Read more: Elliott ramps up AkzoNobel takeover pressure in call to oust chairman

It has been a tough couple of weeks for AkzoNobel. After fending off two uninvited offers from US rival PPG Industries, the firm has come under intense pressure from Elliott and other investors. They have condemned the board of AkzoNobel for not engaging in talks with PPG.

Templeton Global Equity Group said today:

[N]o offer in relation to the company’s shares should be dismissed without full and careful assessment of the offer’s potential and due consideration of the will of the shareholders. In this regard, we have been disappointed by the board’s unwillingness to have any dialogue with PPG and its failure to respond satisfactorily to our concerns.
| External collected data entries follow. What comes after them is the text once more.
#[global] Instance MemBolt_laws : BoltLaws MemBolt.
Proof.
  split; simpl.
  - intros f s g. by case_decide.
  - intros f s. by case_decide.
  - done.
  - done.
  - intros f body s Hf. destruct (body _); simpl; [|done]. split_and!; [done| |left].
    + intros g Hg. by rewrite lookup_insert_ne.
    + by rewrite lookup_insert_eq.
  - done.
  - intros name tx Hn _. by rewrite decide_False.
  - intros k v m m'. case_decide; [done|]. by intros [= <-].
  - done.
  - intros m. exact (go_sort_perm String.ltb (map_to_list m).*1).
  - intros m. exact (go_sort_ordered String.ltb (map_to_list m).*1 string_ltb_sw).
Qed.

Lemma MemBolt_reliable (s : MemBolt) : reliable s.
Proof.
  split; simpl.
  - intros f body tx _ Hb. unfold bolt_data in Hb. simpl in Hb. by rewrite Hb.
  - intros k v m _ Hk _. rewrite decide_False by lia. by eexists.
Qed.

(** ** Properties *)

(** C11. An open index is a map.  Whatever is put, read, listed or deleted, over any codec that
    reads back what it wrote and whatever bbolt does within its documentation: each
    operation answers and leaves what the map does, or it returns an error and leaves the map as it
    was, after [PutAll] with the pairs before the one that failed; and when bbolt does not fail
    and keys and values are within its limits, any sequence of operations answers as the map does. *)
Theorem index_refines_map {T F : Type} `{!Bolt F, !BoltLaws F, !GoSort} (c : BoltChecksumIndex T) (ops : list (ci_op T)) (op : ci_op T)
    (s : F) (m : gmap string T) :
  Faithful (ci_codec c) → represents c s m →
  (let '(r, s') := ci_run_op c op s in
   (r = (spec_op (ci_codec c) op m).1 ∧ represents c s' (spec_op (ci_codec c) op m).2) ∨
   (∃ e m', r = Done (Some e) ∧ represents c s' m' ∧ spec_fault (ci_codec c) op m m')) ∧
  ((∀ s : F, reliable s) → Forall (op_fits (ci_codec c)) ops →
   (ci_run c ops s).1 = (spec_run (ci_codec c) ops m).1 ∧ represents c (ci_run c ops s).2 (spec_run (ci_codec c) ops m).2).
Proof.
  intros Hc Hm. split.
  - pose proof (ci_op_spec op s m Hm) as Hop. destruct (ci_run_op c op s) as [r s']. naive_solver.
  - intros Hr Hfit. revert s m Hm. induction Hfit as [|o ops Ho _ IH]; intros s m Hm; [done|]. simpl.
    pose proof (ci_op_spec o s m Hm) as Hop. destruct (ci_run_op c o s) as [r s'].
    destruct Hop as [[-> Hm']|(? & ? & _ & _ & _ & Hn)]; [|by destruct Hn; auto].
    destruct (spec_op (ci_codec c) o m) as [r m']. simpl in *. destruct (IH s' m' Hm') as [H1 H2].
    destruct (ci_run c ops s'), (spec_run (ci_codec c) ops m'). simpl in *. by rewrite H1.
Qed.

Definition w_index_file : string := "/data/checksum.db".
Definition w_index : BoltChecksumIndex string := mkIndex (Some w_index_file) "/data" "checksums" StringCodec.
Definition w_bolt : MemBolt := mkMemBolt {[w_index_file := {["checksums" := {["a" := to_bytes "1"]}]}]} {[w_index_file]}.

Lemma w_represents : represents w_index w_bolt {["a" := "1"]}.
Proof.
  exists w_index_file, {["a" := to_bytes "1"]}. split_and!; [done|vm_compute; reflexivity..|].
  intros k. destruct (decide (k = "a")) as [->|Hne]; [rewrite !lookup_singleton_eq; eauto|].
  by rewrite !lookup_singleton_ne.
Qed.

Lemma index_refines_map_witness :
  (ci_run w_index [OpPut "b" "2"; OpPutAll [("c", "3"); ("", "4"); ("d", "5")]; OpDelete "a"; OpGet "a"; OpGet "c"; OpGetAll] w_bolt).1 =
  [Done None; Done (Some ErrEmptyKey); Done None; Value (Err ErrKeyNotFound); Value (Ok "3"); Keys (Ok ["b"; "c"])].
Proof.
  set (ops := [OpPut "b" "2"; OpPutAll [("c", "3"); ("", "4"); ("d", "5")]; OpDelete "a"; OpGet "a"; OpGet "c"; OpGetAll]).
  destruct (index_refines_map w_index ops OpGetAll w_bolt {["a" := "1"]} StringCodec_faithful w_represents) as [_ Hrun].
  destruct Hrun as [H _]; [exact MemBolt_reliable| |rewrite H; vm_compute; reflexivity].
  assert (Hfit : ∀ k v, String.length k = 1 ∨ k = "" → String.length v = 1 → pair_fits (ci_codec w_index) (k, v)).
  { intros k v Hk Hv. split; [apply Nat.leb_le; destruct Hk as [Hk| ->]; cbn [fst]; [rewrite Hk|]; vm_compute; reflexivity|].
    intros d Hd. injection Hd as <-. destruct v as [|x [|y v]]; try discriminate Hv. done. }
  unfold ops. repeat first [apply Forall_nil_2|apply Forall_cons_2]; try exact I; apply Hfit; auto.
Defined.

(** ** The life of an index *)

(** What an index holds outlives it: when its database has been closed by [CleanUp], every
    index of the same file, bucket and codec whose [Open] succeeds holds the same map.
    While it is open, no other [Open] of its file succeeds; an index that is closed, or was
    never opened, refuses every operation; and after an [Open] that failed once the file was
    open, every further [Open] is refused. *)
Theorem index_survives_reopen {T F : Type} `{!Bolt F, !BoltLaws F} (c c2 : BoltChecksumIndex T) (s : F) (m : gmap string T) (f : string)
    (getwd : res string) (mkdir : string → option error) :
  represents c s m → ci_db c = Some f → ci_db c2 = None → ci_bucket c2 = ci_bucket c → ci_codec c2 = ci_codec c →
  String.length (ci_bucket c) ≤ MaxKeySize → ci_bucket c ≠ "" →
  filepath_Abs getwd (filepath_Join [ci_path c2; "checksum.db"]) = Ok f →
  (ci_Open getwd mkdir c2 s).1.1 ≠ Returns None ∧
  (∀ c3 s3, ci_Open getwd mkdir c2 (ci_CleanUp c s).2 = (Returns None, c3, s3) → represents c3 s3 m) ∧
  (∀ k v, ci_Get k (ci_CleanUp c s).1 s = Err ErrDatabaseNotOpened ∧
    (k ≠ "" → (ci_Put k v (ci_CleanUp c s).1 s) = (Some ErrDatabaseNotOpened, s))) ∧
  (∀ e c3 s3, ci_Open getwd mkdir c2 s = (Returns (Some e), c3, s3) → ci_db c3 ≠ None →
    (ci_Open getwd mkdir c3 s3).1.1 = Returns (Some ErrDatabaseAlreadyOpened)).
Proof.
  intros (f' & b & Hf' & Hheld & Hb & He) Hf Hc2 Hbk Hcod Hlen Hne Hpath. rewrite Hf in Hf'. injection Hf' as <-.
  assert (Hopen : ∀ s1, ci_Open getwd mkdir c2 s1 =
    match mkdir (filepath_Dir f) with
    | Some e => (Returns (Some e), c2, s1)
    | None =>
        match bolt_Open f s1 with
        | (Returns None, s2) =>
            let '(err, s3) := bolt_Update f (tx_CreateBucketIfNotExists (ci_bucket c2)) s2 in (Returns err, set_db (Some f) c2, s3)
        | (Returns (Some e), s2) => (Returns (Some e), c2, s2)
        | (Panics, s2) => (Panics, c2, s2)
        | (Blocks, s2) => (Blocks, c2, s2)
        end
    end).
  { intros s1. unfold ci_Open. rewrite Hc2, decide_False by naive_solver. by rewrite Hpath. }
  split_and!.
  - rewrite Hopen. destruct (mkdir _); [done|]. pose proof (open_held f s) as Hl.
    destruct (bolt_Open f s) as [[[e|]| |] s2]; simpl in *; try done. by destruct Hl.
  - intros c3 s3. rewrite Hopen. destruct (mkdir _); [done|]. unfold ci_CleanUp. rewrite Hf. cbn [snd].
    set (s1 := (bolt_Close f s).2). pose proof (open_held f s1) as Hl. pose proof (open_data f s1 f) as Hd.
    destruct (bolt_Open f s1) as [[[e|]| |] s2]; simpl in *; try done. destruct Hl as [_ Hl].
    pose proof (update_atomic f (tx_CreateBucketIfNotExists (ci_bucket c2)) s2 ltac:(set_solver)) as (Hl3 & _ & Hup).
    destruct (bolt_Update _ _ s2) as [err s3']. rewrite create_bucket in Hup by congruence. simpl in *.
    intros [= -> <- <-]. destruct Hup as [[_ Hup]|[? _]]; [|done].
    exists f, b. simpl. rewrite Hl3, Hup, Hbk, lookup_insert_eq, Hd, Hcod. unfold s1. rewrite close_data, Hb. split_and!; [done|set_solver|done|done].
  - intros k v. unfold ci_CleanUp. rewrite Hf. split; [done|]. intros Hk. unfold ci_Put. by rewrite decide_False.
  - intros e c3 s3 _ Hc3. unfold ci_Open. by rewrite decide_True.
Qed.

(** Closed, and opened again by a new index on the same directory. *)
Definition w_reopened : maybe_panic (option error) * BoltChecksumIndex string * MemBolt :=
  ci_Open (Err ErrNotExist) (λ _, None) (mkIndex None "/data" "checksums" StringCodec) (ci_CleanUp w_index w_bolt).2.

Lemma index_survives_reopen_witness : represents w_reopened.1.2 w_reopened.2 {["a" := "1"]}.
Proof.
  assert (Hr : w_reopened.1.1 = Returns None) by (vm_compute; reflexivity).
  destruct (index_survives_reopen w_index (mkIndex None "/data" "checksums" StringCodec) w_bolt {["a" := "1"]} w_index_file
    (Err ErrNotExist) (λ _, None) w_represents eq_refl eq_refl eq_refl eq_refl) as (_ & H & _).
  - apply Nat.leb_le. vm_compute. reflexivity.
  - discriminate.
  - vm_compute. reflexivity.
  - apply H. fold w_reopened. destruct w_reopened as [[r c3] s3]. simpl in Hr |- *. rewrite Hr. reflexivity.
Defined.

(** ** The index of the disk store *)

(** The operations of the index as [DiskStore] has them. *)
Definition store_op `{!GoSort} (io : nat → io_outcome) (op : ci_op bytes) (d : DiskStore) : ci_result bytes * DiskStore :=
  let done (r : res unit * DiskStore) := (Done (match r.1 with Ok _ => None | Err e => Some e end), r.2) in
  match op with
  | OpPut k v => done (index_Put io k v d)
  | OpGet k => let '(r, d') := index_Get k d in (Value r, d')
  | OpGetAll => let '(r, d') := index_GetAll d in (Keys r, d')
  | OpPutAll data => done (index_PutAll io data d)
  | OpDelete k => done (index_Delete io k d)
  end.

(** The index over bbolt and that of the store hold the same. *)
Definition same_index {F} `{!Bolt F} (c : BoltChecksumIndex bytes) (s : F) (d : DiskStore) : Prop :=
  ci_codec c = ByteCodec ∧
  match ci_db c with
  | Some f => opened d = true ∧ f ∈ bolt_held s ∧ bolt_data f s !! ci_bucket c = Some (index d)
  | None => opened d = false
  end.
The situation escalated for Akzo yesterday. The company revealed early in the morning it had received a request to hold an EGM to vote on Burgmans’ future. Akzo rejected the request, saying the removal of Burgmans would be “irresponsible, disproportionate, damaging and not in the best interest of the company, its shareholders and other stakeholders”.

At the same time, Akzo revealed it had become aware that Elliott “intended to privately share potentially price sensitive information with PPG about its decision to request an EGM”. This reportedly emerged after an Akzo employee was CCed into an internal Elliott email. Akzo said it had shared this information with the Dutch Authority for the Financial Markets and called on Elliott to “clarify their relationship and the history of [its] communications” with PPG.

Read more: AkzoNobel boss brushes off concerns over investor support for PPG silence

Elliott responded by saying that it had met with PPG, as had other top 20 shareholders, but was “aware of its various regulatory obligations, including obligations related to handling price sensitive, or potentially price sensitive, information”.

On the EGM, it later added:

Elliott views Akzo Nobel’s position rejecting the agenda item as inexplicable. Shareholders have a legal right under Dutch law to put a proposal to dismiss Mr Burgmans onto the EGM agenda. To the extent that AkzoNobel refuses to put this item onto the EGM agenda, Elliott intends to use its recourse to the Dutch courts, including the enterprise chamber.